These perennial condemnations of bisexual folks (and, by extension, other bi+ [plus] identities) may be tired, but they’re also persistent. I can’t even count how many times I’ve heard these or a variation on them in mixed (sexuality-speaking) company. Every time it happens, my eyes roll automatically and I brace myself to come out. Again. Clearing my throat, I start my diatribe. I watch as straight and gay people alike sigh and look the other way, as if to say, “Are you even really bisexual?” Some even have the audacity to say the words out loud.

I was living in Amsterdam the first time that my sexuality was called into question. “You’re the gayest bisexual I’ve ever met,” my gay friend said. His comment caught me totally off-guard; I assumed that I’d misunderstood his Dutch accent. When I asked him to repeat it, he said the same thing with a laugh. I was aghast, but he was laughing, so I figured I should shrug it off, but I couldn’t. I wondered if he was right.

Three years later, while living in Denver, Colorado, I learned that my former supervisor, a lesbian, also had an opinion about my sexuality. “You’re the straightest bisexual I’ve ever met,” she said. At the time, I was dating my current partner (now spouse), a cisgender heterosexual man whom she knew. My chest tightened as if I’d been punched. I sputtered and coughed in my office’s break room, trying to find some way to justify my identity. A few days later, I awkwardly told an ill-timed story about my ex-girlfriend in an inappropriately loud voice, just to legitimize my own identity.

Somewhere between being the gayest bisexual and the straightest bisexual people had ever met, I decided to marry that cisgender heterosexual man (because – gasp – I love him).
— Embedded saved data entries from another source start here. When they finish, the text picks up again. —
(* ===== verification/QuicklistFindings.v ===== *)
(** * Behaviour outside of the proved cases

    Concrete lists on which quicklist.c does not do what its comments say, or what
    the rest of it relies on: each theorem evaluates the model. *)

From Stdlib Require Import String.
From S2P Require Import Prelude.
From S2P Require Import Mem.
From S2P Require Import Ziplist.
From S2P Require Import Adlist.
From S2P Require Import Lzf.
From S2P Require Import Quicklist.
From S2P Require Import QuicklistIter.
From S2P Require Import ListType.
Import Ziplist(zval, ZStr, ZInt).
Import Quicklist.
Import Adlist(ptr, nodes, heap, Heap, AL_START_HEAD, AL_START_TAIL).

#[local] Notation length := Datatypes.length.
#[local] Notation RAW := QUICKLIST_NODE_ENCODING_RAW.
#[local] Notation LZF := QUICKLIST_NODE_ENCODING_LZF.

Section Findings.
#[local] Existing Instance junk0.
#[local] Instance demo_compressor : Compressor := lzf_compressor (λ i, i).

Definition no_nodes : heap qnode := Heap ∅ [].

Fixpoint push_all (q : quicklist) (h : heap qnode) (ss : list bytes) : option (quicklist * heap qnode) :=
  match ss with [] => Some (q, h) | s :: ss => '(q, h) ← quicklistPush q h s QUICKLIST_TAIL; push_all q h ss end.

(** The strings an iteration sees. *)
Definition strings (q : quicklist) (h : heap qnode) : option (list (option zval)) :=
  snd <$> visit 20 q h (quicklistGetIterator q AL_START_HEAD).

Definition letters (s : string) : list bytes := (λ c, [c]) <$> bytes_of s.

Definition texts (s : string) : list (option zval) := (λ c, Some (ZStr [c])) <$> bytes_of s.

(** A full node of three strings, an entry from a negative index: the node is
    split at the negative offset. *)
Definition insert_at (after : bool) (idx : Z) : option (list (option zval)) :=
  '(q, h) ← push_all (quicklistNew 3 0) no_nodes (letters "abcdefg");
  '(h, e, _) ← quicklistIndex q h idx;
  '(q, h) ← (if after then quicklistInsertAfter else quicklistInsertBefore) q h e (bytes_of "X");
  strings q h.

(** The entry at index -5 is "c".  An insertion after it comes out in front of
    "a"; one before it loses "c". *)
Theorem insert_negative_offset :
  insert_at true 2 = Some (texts "abcXdefg") ∧ insert_at true (-5) = Some (texts "Xabcdefg") ∧
  insert_at false (-5) = Some (texts "abXdefg").
Proof. vm_compute. auto. Qed.

(** Nodes of five and two strings: the range of four from index 3 on has more
    strings than the first node has left, but fewer than it holds. *)
Definition delete_range (start cnt : Z) : option (Z * list (option zval)) :=
  '(q, h) ← push_all (quicklistNew 5 0) no_nodes (letters "abcdefg");
  '(q, h, _) ← quicklistDelRange q h start cnt;
  l ← strings q h; Some (qcount q, l).

(** The count says 3, five strings are left. *)
Theorem delRange_miscounts :
  delete_range (-4) 4 = Some (3, texts "abc") ∧ delete_range 3 4 = Some (3, texts "abcfg").
Proof. vm_compute. auto. Qed.

(** ** Compression *)
Definition long_text (c : Z) : bytes := replicate 60 c.

Definition encodings (q : quicklist) (h : heap qnode) : list (option Z) :=
  let fix go n p := match n with
    | O => []
    | S n => match p with
             | None => []
             | Some p => (encoding ∘ Adlist.value <$> nodes h !! p) :: go n (nodes h !! p ≫= Adlist.next)
             end
    end in
  go 20%nat (head q).

(** Depth 2, five nodes: of the four that are left after a pop, each is among the
    first two or the last two, and yet two are compressed. *)
Definition pop_depth_2 : option (list (option Z)) :=
  '(q, h) ← push_all (quicklistNew 1 2) no_nodes (long_text <$> [65; 66; 67; 68; 69]);
  '(q, h, _) ← quicklistPop q h QUICKLIST_HEAD;
  Some (encodings q h).

(** Depth 1: the node at index 1 is decompressed for use; it is the head after a
    pop; a replacement in it compresses it, and a pop then fails on it. *)
Definition compressed_head : option (list (option Z) * bool) :=
  '(q, h) ← push_all (quicklistNew 1 1) no_nodes (long_text <$> [65; 66; 67; 68]);
  '(h, _, _) ← quicklistIndex q h 1;
  '(q, h, _) ← quicklistPop q h QUICKLIST_HEAD;
  '(h, _) ← quicklistReplaceAtIndex q h 0 (long_text 90);
  Some (encodings q h, bool_decide (is_Some (quicklistPop q h QUICKLIST_HEAD))).

Theorem compression_inside_depth :
  pop_depth_2 = Some [Some RAW; Some LZF; Some LZF; Some RAW] ∧
  compressed_head = Some ([Some LZF; Some LZF; Some RAW], false).
Proof. vm_compute. auto. Qed.

(** The nodes after one string was read through an iterator at index 1 of four
    nodes, with depth 1, and the iterator was released. *)
Definition after_read (release : quicklist → heap qnode → ListType.listTypeIterator → option (heap qnode)) :
    option (list (option Z)) :=
  '(q, h) ← push_all (quicklistNew 1 1) no_nodes (long_text <$> [65; 66; 67; 68]);
  let subject := ListType.OBJ_ENCODING_QUICKLIST q in
  '(h, li) ← ListType.listTypeInitIterator subject h 1 ListType.LIST_TAIL;
  '(h, li, _, _) ← ListType.listTypeNext subject h li;
  h ← release q h li;
  Some (encodings q h).

(** [listTypeReleaseIterator] frees the iterator without
    [quicklistReleaseIterator]: the node stays decompressed. *)
Theorem listTypeReleaseIterator_leaves_node :
  after_read (λ q h li, it ← ListType.li_iter li; quicklistReleaseIterator q h it) = Some [Some RAW; Some LZF; Some LZF; Some RAW] ∧
  after_read (λ _ h li, Some (ListType.listTypeReleaseIterator h li)) = Some [Some RAW; Some RAW; Some LZF; Some RAW].
Proof. vm_compute. auto. Qed.

(** ** Small things *)

(** Both limits do not fit their bit fields: a depth above the maximum turns
    compression off, a fill above it is a negative one. *)
Theorem limits_wrap :
  compress (quicklistNew 1 100000) = 0 ∧ fill (quicklistNew 100000 0) = -32768.
Proof. vm_compute. auto. Qed.

(** A list of one node, whose last string is short enough to go to its front: the
    string that is pushed is read from a block that has been reallocated. *)
Theorem rotate_dangling :
  ('(q, h) ← push_all (quicklistNew 4 0) no_nodes (letters "abc"); quicklistRotate q h) = None.
Proof. vm_compute. reflexivity. Qed.

(** An insertion into an empty list leaves the size of the new node 0. *)
Theorem insert_empty_size :
  ('(q, h) ← quicklistInsertAfter (quicklistNew 4 0) no_nodes (QuicklistEntry None None None 0) (bytes_of "a");
   p ← head q; d ← node_at h p; Some (count d, sz d)) = Some (1, 0).
Proof. vm_compute. reflexivity. Qed.
End Findings.
Lemma keys_agree dup X L A s k :
  Rep dup X L A s → expires s !! k = (amap A !! k ≫= snd) ∧ (is_Some (dict s !! k) ↔ is_Some (amap A !! k)).
Proof.
  intros HR. pose proof (h_keys _ _ _ _ _ _ _ (R_h _ _ _ _ _ HR) k) as Hk. unfold keyrep in Hk.
  destruct (amap A !! k) as [[v dl]|]; cbn [mbind option_bind snd]; [|destruct Hk as [-> ->]; split; [done|split; by intros []]].
  destruct Hk as (-> & _ & Hv). split; [done|]. split; [by eauto|]. intros _. destruct v; naive_solver.
Qed.

Lemma getExpire_ok dup X L A s key k u :
  Rep dup X L A s → Ref key k true u ∈ X → getExpire key s = Some (deadline A k, s).
Proof.
  intros HR Hk. destruct (keys_agree _ _ _ _ _ k HR) as [He Hd]. unfold getExpire, bind. rewrite (text_ok _ _ _ _ _ _ _ _ HR Hk).
  cbn [mbind option_bind get]. rewrite He. unfold deadline. destruct (amap A !! k) as [[v [w|]]|]; cbn [mbind option_bind snd]; try done.
  rewrite bool_decide_eq_true_2; [done|]. apply Hd. eauto.
Qed.

Lemma propagate_ok dup X L A s key k lazy :
  Rep dup X L A s → holds X key k → small X →
  ∃ s', propagateExpire shared_del shared_unlink key lazy s = Some (tt, s') ∧
    Rep dup X L (a_event (PropagateExpire lazy k) A) s' ∧ dict s' = dict s.
Proof.
  intros HR Hk Hn. unfold propagateExpire. set (cmd := if lazy then shared_unlink else shared_del).
  assert (∃ t, Ref cmd t true false ∈ perms) as (t & Hcmd).
  { unfold cmd, perms. destruct lazy; eexists; [right|]; left. }
  pose proof (R_h _ _ _ _ _ HR) as Hh.
  assert (txt (objs s) cmd t) as Htc.
  { apply (good_txt (objs s) (Ref cmd t true false)). eapply (proj1 (Forall_forall _ _)); [apply Hh|]. apply elem_of_app. by left. }
  destruct (incr_rep dup X L A s cmd t false HR Htc) as (s1 & E1 & HR1 & Hd1 & _); [|by apply small_slack|done|].
  { right. eexists. split; [apply elem_of_app; left; exact Hcmd|done]. }
  assert (holds (Ref cmd t false false :: X) key k) as Hk1 by (by right).
  destruct (incr_rep dup _ L A s1 key k false HR1) as (s2 & E2 & HR2 & Hd2 & _);
    [apply (good_txt _ (Ref key k true false)); by eapply Rep_in|by eapply holds_quiet|rewrite zlen_cons; pose proof (small_slack X Hn); unfold small in Hn; lia|done|].
  assert (holds (Ref key k false false :: Ref cmd t false false :: X) key k) as Hk2 by (by right).
  unfold bind. rewrite E1. cbn [mbind option_bind]. rewrite E2. cbn [mbind option_bind].
  rewrite (text_ok _ _ _ _ _ _ _ _ HR2 Hk2). cbn [mbind option_bind modify].
  pose proof (Rep_event _ _ _ _ _ (PropagateExpire lazy k) HR2) as HR3.
  destruct (decr_perm dup (Ref cmd t false false) (Ref key k false false :: X) _ L _ _ HR3 ltac:(apply Permutation_swap)) as (s4 & E4 & HR4 & Hd4 & _).
  simpl in E4. rewrite E4. cbn [mbind option_bind].
  destruct (decr_rep dup _ _ L _ _ HR4) as (s5 & E5 & HR5 & Hd5 & _). simpl in E5. rewrite E5. exists s5.
  split; [done|]. split; [done|]. by rewrite Hd5, Hd4, <-Hd1, <-Hd2.
Qed.

Lemma expire_ok dup X L A s key k :
  Rep dup X L A s → holds X key k → small X →
  ∃ s', expireIfNeeded false false lazyfree_lazy_expire shared_del shared_unlink key s = Some (expired A k, s') ∧
    Rep dup X L (a_purge lazyfree_lazy_expire k A) s' ∧ ∀ k', k' ≠ k → dict s' !! k' = dict s !! k'.
Proof.
  intros HR Hk Hn. unfold expireIfNeeded, bind. rewrite (getExpire_ok _ _ _ _ _ _ _ _ HR Hk). cbn [mbind option_bind].
  unfold deadline, expired, a_purge, expired. destruct (amap A !! k) as [[v [w|]]|] eqn:Hm; try by exists s.
  pose proof (deadline_pos shared_integers _ _ _ _ _ _ _ _ _ w (R_h _ _ _ _ _ HR) Hm eq_refl) as Hw.
  rewrite (proj2 (Z.ltb_ge w 0)) by lia. unfold get. rewrite (R_clock _ _ _ _ _ HR). cbn [mbind option_bind].
  destruct (Z.leb_spec (aclock A) w); [rewrite (proj2 (Z.ltb_ge w _)) by done; by exists s|].
  rewrite (proj2 (Z.ltb_lt w _)) by done.
  destruct (propagate_ok dup X L A s key k lazyfree_lazy_expire HR Hk Hn) as (s1 & -> & HR1 & Hd1). cbn [mbind option_bind].
  rewrite (notify_ok _ _ _ _ _ NOTIFY_EXPIRED "expired" _ _ HR1 Hk). cbn [mbind option_bind].
  pose proof (Rep_event _ _ _ _ _ (NotifyKeyspaceEvent NOTIFY_EXPIRED "expired" k) HR1) as HR2.
  destruct (lazy_ok lazyfree_lazy_expire dup X L _ _ key k false HR2 Hk Hn) as (s3 & E3 & HR3 & Hd3). exists s3. split; [rewrite E3; simpl; by rewrite Hm|].
  split; [done|]. intros k' Hk'. rewrite Hd3, lookup_delete_ne by done. simpl. by rewrite Hd1.
Qed.

(** ** Lookup *)
Lemma lookup_ok dup X L A s key k u :
  Rep dup X L A s → Ref key k true u ∈ X → lookupKey key s = Some (dict s !! k, s).
Proof. intros HR Hk. unfold lookupKey, bind. by rewrite (text_ok _ _ _ _ _ _ _ _ HR Hk). Qed.

Lemma lookupW_ok dup X L A s key k :
  Rep dup X L A s → holds X key k → small X →
  ∃ s', lookupKeyWrite false false lazyfree_lazy_expire shared_del shared_unlink key s = Some (dict s' !! k, s') ∧
    Rep dup X L (a_purge lazyfree_lazy_expire k A) s' ∧ ∀ k', k' ≠ k → dict s' !! k' = dict s !! k'.
Proof.
  intros HR Hk Hn. unfold lookupKeyWrite, bind. destruct (expire_ok dup X L A s key k HR Hk Hn) as (s1 & -> & HR1 & Hd1).
  cbn [mbind option_bind]. exists s1. split; [|done]. by eapply lookup_ok.
Qed.

Lemma lookupR_ok dup X L A s key k :
  Rep dup X L A s → holds X key k → small X →
  ∃ s', lookupKeyRead false false readonly_client lazyfree_lazy_expire shared_del shared_unlink key s = Some (dict s' !! k, s') ∧
    Rep dup X L (a_purge lazyfree_lazy_expire k A) s'.
Proof.
  intros HR Hk Hn. unfold lookupKeyRead, bind. destruct (expire_ok dup X L A s key k HR Hk Hn) as (s1 & -> & HR1 & Hd1).
  cbn [mbind option_bind]. exists s1. split; [|done]. destruct (expired A k) eqn:E; cbn [andb orb negb].
  - unfold a_purge in HR1. rewrite E in HR1. unfold ret. f_equal. f_equal. symmetry.
    apply (key_none shared_integers _ _ _ _ _ _ _ (R_h _ _ _ _ _ HR1)). apply lookup_delete_eq.
  - by eapply lookup_ok.
Qed.

(** ** Setting values *)
Definition a_put k v (A : astate) := with_map (<[k := v]> (amap A)) A.

Lemma dbAdd_ok dup x X L A s key k u :
  Rep dup (x :: X) L A s → Ref key k true u ∈ X → amap A !! k = None → ru x = true →
  ∃ s', dbAdd key (VString (ra x)) s = Some (tt, s') ∧ Rep dup X L (a_put k (AStr (rt x), None) A) s' ∧
    dict s' !! k = Some (VString (ra x)) ∧ objs s' = objs s.
Proof.
  intros HR Hk Hm Hu. unfold dbAdd, bind. rewrite (text_ok _ _ _ _ _ key k u HR) by (by right). cbn [mbind option_bind get].
  destruct (key_none shared_integers _ _ _ _ _ _ _ (R_h _ _ _ _ _ HR) Hm) as [Hd He]. rewrite bool_decide_eq_true_2 by done.
  cbn. eexists. split; [done|]. split; [|split; [apply lookup_insert_eq|done]].
  apply (Rep_change dup dup _ _ L A s _ _ HR); [done|]. eapply dict_put_sole; [|done|done].
  eapply hrep_perm; [apply (R_h _ _ _ _ _ HR)|apply perms_cons].
Qed.

(** The key keeps its deadline, the old value loses its reference. *)
Lemma overwrite_ok dup x X L A s key k u v dl :
  Rep dup (x :: X) L A s → Ref key k true u ∈ X → amap A !! k = Some (v, dl) → ru x = true → small X →
  ∃ s', dbOverwrite key (VString (ra x)) s = Some (tt, s') ∧ Rep dup X L (a_put k (AStr (rt x), dl) A) s' ∧
    dict s' !! k = Some (VString (ra x)) ∧
    (∀ r, objs s !! ra x = Some r → refcount r = 1 → objs s' !! ra x = Some r).
Proof.
  intros HR Hk Hm Hu Hn. unfold dbOverwrite, bind. rewrite (text_ok _ _ _ _ _ key k u HR) by (by right). cbn [mbind option_bind get].
  pose proof (R_h _ _ _ _ _ HR) as Hh0. pose proof (hrep_perm _ _ _ _ _ _ _ _ Hh0 (perms_cons x X)) as Hh.
  pose proof (small_perms X Hn) as Hsp. pose proof (λ w, deadline_pos shared_integers _ _ _ _ _ _ _ _ _ w Hh Hm) as Hpos.
  destruct v as [t|ty].
  - destruct (key_string shared_integers _ _ _ _ _ _ _ _ _ Hh Hm) as (o & Ho & Ht & He). unfold lift. rewrite Ho. simpl.
    pose proof (dict_take shared_integers dup dup _ _ _ _ _ k o t dl Hh Hm Ho ltac:(rewrite zlen_cons; lia) ltac:(by left)) as H1.
    apply (hrep_perm _ _ _ _ _ _ (x :: Ref o t false false :: perms ++ X)) in H1; [|apply Permutation_swap].
    assert (good (objs s) x) as (r & Hr & _ & _ & _ & _ & Hru).
    { eapply Rep_in; [exact HR|]. left. }
    assert (refcount r = 1 → ra x ≠ o) as Hxo.
    { intros Hr1 <-. destruct (sole shared_integers _ _ _ _ _ _ _ _ Hh Hr Hr1) as [Hz _]. pose proof (refs_pos _ _ _ Ho). lia. }
    pose proof (dict_put_sole shared_integers dup _ _ _ x _ _ k H1 ltac:(apply lookup_delete_eq) Hu) as H2.
    rewrite !insert_delete_eq in H2.
    apply (expires_back shared_integers dup _ _ _ _ _ k _ dl (AStr t)) in H2; [|done|done|done].
    set (s1 := set_dict _ _). assert (Rep dup (Ref o t false false :: X) L (a_put k (AStr (rt x), dl) A) s1) as HR1.
    { apply (Rep_change dup dup _ _ L A s _ _ HR); [done|]. eapply hrep_perm; [exact H2|]. symmetry. apply perms_cons. }
    destruct (decr_rep dup _ X L _ s1 HR1) as (s2 & E2 & HR2 & Hd2 & _ & Hk2). simpl in E2, Hk2. rewrite E2. exists s2.
    split; [done|]. split; [done|]. rewrite Hd2. split; [apply lookup_insert_eq|]. intros r' Hr' Hr1. rewrite Hk2; [done|]. simplify_eq. auto.
  - destruct (key_other shared_integers _ _ _ _ _ _ _ _ _ Hh Hm) as (Ho & He). unfold lift. rewrite Ho. simpl.
    pose proof (dict_take_other shared_integers dup _ _ _ _ _ k ty Hh Ho) as H1.
    pose proof (dict_put_sole shared_integers dup _ _ _ x _ _ k H1 ltac:(apply lookup_delete_eq) Hu) as H2.
    rewrite !insert_delete_eq in H2. apply (expires_back shared_integers dup _ _ _ _ _ k _ dl (AOther ty)) in H2; [|done|done|done].
    eexists. split; [done|]. split; [by apply (Rep_change dup dup _ _ L A s _ _ HR)|]. split; [apply lookup_insert_eq|done].
Qed.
I’m fairly certain that right about then, everyone in my family let out a collective sigh of relief. “Finally. She’s straight. Now we can move on.”

That’s the thing, though. I’m not straight. I’m not gay. I’m bisexual. No matter who I sleep with and no matter who I choose as my partner, I’m no less bisexual than I was the day I came out of the closet or any of the sleepless nights I spent as a child, praying to an unhearing god that I be cleansed of the “sickness” inside me.

People forget that bi+ (plus) people come out of the closet (or not) and fall in love, get our hearts broken, and mess up relationships for reasons other than the fact that we’re attracted, to varying degrees, to more than one gender. Simply put, we’re just human beings who happen to experience the world differently, in part, because of our bi+ (plus) identity. Bi+ (plus) identities are constantly erased within the larger LGBTQIA2S+ (plus) community and it’s hurting us. Our mental health is suffering as we are subject to double discrimination from both straight and gay communities.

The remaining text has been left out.